In the listing that follows, the lines starting at the one containing "exists (scan ++ new), all, rs, (closing" and ending at the one containing "was or protected. *)" are to be returned exactly, both boundary lines included, and no others.

======== INPUT RECORDS

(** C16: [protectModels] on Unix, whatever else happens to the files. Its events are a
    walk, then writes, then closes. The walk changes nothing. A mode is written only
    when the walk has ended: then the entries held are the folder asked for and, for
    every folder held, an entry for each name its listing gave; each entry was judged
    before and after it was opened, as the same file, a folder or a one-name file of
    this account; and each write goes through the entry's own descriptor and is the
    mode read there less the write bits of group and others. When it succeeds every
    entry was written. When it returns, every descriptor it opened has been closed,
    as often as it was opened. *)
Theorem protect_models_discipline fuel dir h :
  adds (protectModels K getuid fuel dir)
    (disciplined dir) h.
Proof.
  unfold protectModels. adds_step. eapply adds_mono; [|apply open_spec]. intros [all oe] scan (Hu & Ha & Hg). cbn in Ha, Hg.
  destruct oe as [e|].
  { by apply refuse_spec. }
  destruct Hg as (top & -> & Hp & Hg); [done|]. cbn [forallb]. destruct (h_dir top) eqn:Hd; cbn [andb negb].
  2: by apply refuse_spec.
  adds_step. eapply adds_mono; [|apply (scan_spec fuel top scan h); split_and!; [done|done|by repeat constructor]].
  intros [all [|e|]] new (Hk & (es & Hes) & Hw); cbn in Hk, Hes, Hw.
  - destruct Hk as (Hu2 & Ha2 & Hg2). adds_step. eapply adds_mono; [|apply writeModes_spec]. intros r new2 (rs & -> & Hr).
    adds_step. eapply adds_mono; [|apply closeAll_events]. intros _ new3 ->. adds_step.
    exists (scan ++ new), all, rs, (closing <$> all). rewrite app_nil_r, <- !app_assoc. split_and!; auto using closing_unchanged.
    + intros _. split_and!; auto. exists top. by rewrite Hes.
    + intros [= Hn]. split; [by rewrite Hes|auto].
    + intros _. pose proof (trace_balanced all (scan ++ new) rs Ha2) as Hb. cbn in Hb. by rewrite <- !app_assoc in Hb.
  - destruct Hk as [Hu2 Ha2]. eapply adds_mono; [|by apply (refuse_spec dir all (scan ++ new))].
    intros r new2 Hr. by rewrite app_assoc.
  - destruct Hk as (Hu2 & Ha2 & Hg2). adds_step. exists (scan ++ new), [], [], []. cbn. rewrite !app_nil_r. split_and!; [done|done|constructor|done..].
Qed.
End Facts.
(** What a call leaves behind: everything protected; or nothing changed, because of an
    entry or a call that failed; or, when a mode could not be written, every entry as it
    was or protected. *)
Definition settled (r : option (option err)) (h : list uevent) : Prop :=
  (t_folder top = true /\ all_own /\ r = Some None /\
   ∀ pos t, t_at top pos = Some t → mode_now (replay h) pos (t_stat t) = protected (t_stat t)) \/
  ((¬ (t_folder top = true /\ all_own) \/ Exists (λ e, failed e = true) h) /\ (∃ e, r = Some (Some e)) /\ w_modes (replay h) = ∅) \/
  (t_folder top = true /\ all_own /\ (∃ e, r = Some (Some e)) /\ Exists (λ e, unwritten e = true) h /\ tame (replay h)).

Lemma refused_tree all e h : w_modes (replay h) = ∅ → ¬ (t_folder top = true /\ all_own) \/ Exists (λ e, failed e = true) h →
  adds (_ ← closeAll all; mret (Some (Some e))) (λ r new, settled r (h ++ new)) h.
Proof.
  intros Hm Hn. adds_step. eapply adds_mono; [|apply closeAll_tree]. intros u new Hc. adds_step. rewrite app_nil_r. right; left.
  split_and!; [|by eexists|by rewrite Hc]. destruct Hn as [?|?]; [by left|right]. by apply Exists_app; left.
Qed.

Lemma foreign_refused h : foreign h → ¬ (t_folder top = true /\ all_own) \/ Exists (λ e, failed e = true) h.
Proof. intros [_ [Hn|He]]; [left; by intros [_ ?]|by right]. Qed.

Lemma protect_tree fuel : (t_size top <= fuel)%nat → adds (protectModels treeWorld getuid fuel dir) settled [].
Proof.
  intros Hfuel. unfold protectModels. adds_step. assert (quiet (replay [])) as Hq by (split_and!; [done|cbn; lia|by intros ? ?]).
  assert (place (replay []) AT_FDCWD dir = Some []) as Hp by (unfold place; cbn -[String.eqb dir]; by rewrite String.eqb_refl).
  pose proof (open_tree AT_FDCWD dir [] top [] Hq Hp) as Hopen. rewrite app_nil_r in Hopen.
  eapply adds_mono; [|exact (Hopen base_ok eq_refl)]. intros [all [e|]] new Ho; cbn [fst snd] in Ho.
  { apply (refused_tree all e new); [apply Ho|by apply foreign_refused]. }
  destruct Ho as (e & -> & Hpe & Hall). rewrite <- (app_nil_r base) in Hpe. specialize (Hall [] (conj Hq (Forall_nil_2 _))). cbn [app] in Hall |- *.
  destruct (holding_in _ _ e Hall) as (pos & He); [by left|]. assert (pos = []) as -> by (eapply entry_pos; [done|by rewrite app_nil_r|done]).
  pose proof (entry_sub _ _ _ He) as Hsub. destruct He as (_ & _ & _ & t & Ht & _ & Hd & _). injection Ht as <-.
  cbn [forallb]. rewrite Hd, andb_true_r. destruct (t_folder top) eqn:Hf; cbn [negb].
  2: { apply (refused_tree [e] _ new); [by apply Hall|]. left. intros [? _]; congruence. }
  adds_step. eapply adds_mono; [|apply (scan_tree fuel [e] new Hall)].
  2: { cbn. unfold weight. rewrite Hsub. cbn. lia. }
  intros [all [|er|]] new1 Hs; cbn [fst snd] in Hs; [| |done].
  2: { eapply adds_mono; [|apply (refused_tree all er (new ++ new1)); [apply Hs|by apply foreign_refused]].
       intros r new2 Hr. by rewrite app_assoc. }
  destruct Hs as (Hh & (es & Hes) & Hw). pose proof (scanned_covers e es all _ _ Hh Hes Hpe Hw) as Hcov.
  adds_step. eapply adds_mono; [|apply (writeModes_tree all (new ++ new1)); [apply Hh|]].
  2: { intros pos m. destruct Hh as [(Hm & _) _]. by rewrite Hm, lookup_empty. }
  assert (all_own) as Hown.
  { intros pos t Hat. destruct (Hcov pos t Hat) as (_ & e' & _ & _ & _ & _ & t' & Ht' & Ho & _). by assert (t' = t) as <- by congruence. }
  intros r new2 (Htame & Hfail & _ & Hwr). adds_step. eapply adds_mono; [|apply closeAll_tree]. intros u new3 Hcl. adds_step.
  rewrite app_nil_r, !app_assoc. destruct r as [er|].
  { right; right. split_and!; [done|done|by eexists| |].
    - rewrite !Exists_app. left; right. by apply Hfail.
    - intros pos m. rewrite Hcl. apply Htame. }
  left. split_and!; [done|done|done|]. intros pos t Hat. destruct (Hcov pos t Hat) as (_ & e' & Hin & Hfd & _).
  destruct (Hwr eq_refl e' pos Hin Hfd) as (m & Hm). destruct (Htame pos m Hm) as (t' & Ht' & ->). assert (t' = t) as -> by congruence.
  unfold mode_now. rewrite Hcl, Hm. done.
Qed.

================

COMPLETED EXERCISE —
    exists (scan ++ new), all, rs, (closing <$> all). rewrite app_nil_r, <- !app_assoc. split_and!; auto using closing_unchanged.
    + intros _. split_and!; auto. exists top. by rewrite Hes.
    + intros [= Hn]. split; [by rewrite Hes|auto].
    + intros _. pose proof (trace_balanced all (scan ++ new) rs Ha2) as Hb. cbn in Hb. by rewrite <- !app_assoc in Hb.
  - destruct Hk as [Hu2 Ha2]. eapply adds_mono; [|by apply (refuse_spec dir all (scan ++ new))].
    intros r new2 Hr. by rewrite app_assoc.
  - destruct Hk as (Hu2 & Ha2 & Hg2). adds_step. exists (scan ++ new), [], [], []. cbn. rewrite !app_nil_r. split_and!; [done|done|constructor|done..].
Qed.
End Facts.
(** What a call leaves behind: everything protected; or nothing changed, because of an
    entry or a call that failed; or, when a mode could not be written, every entry as it
    was or protected. *)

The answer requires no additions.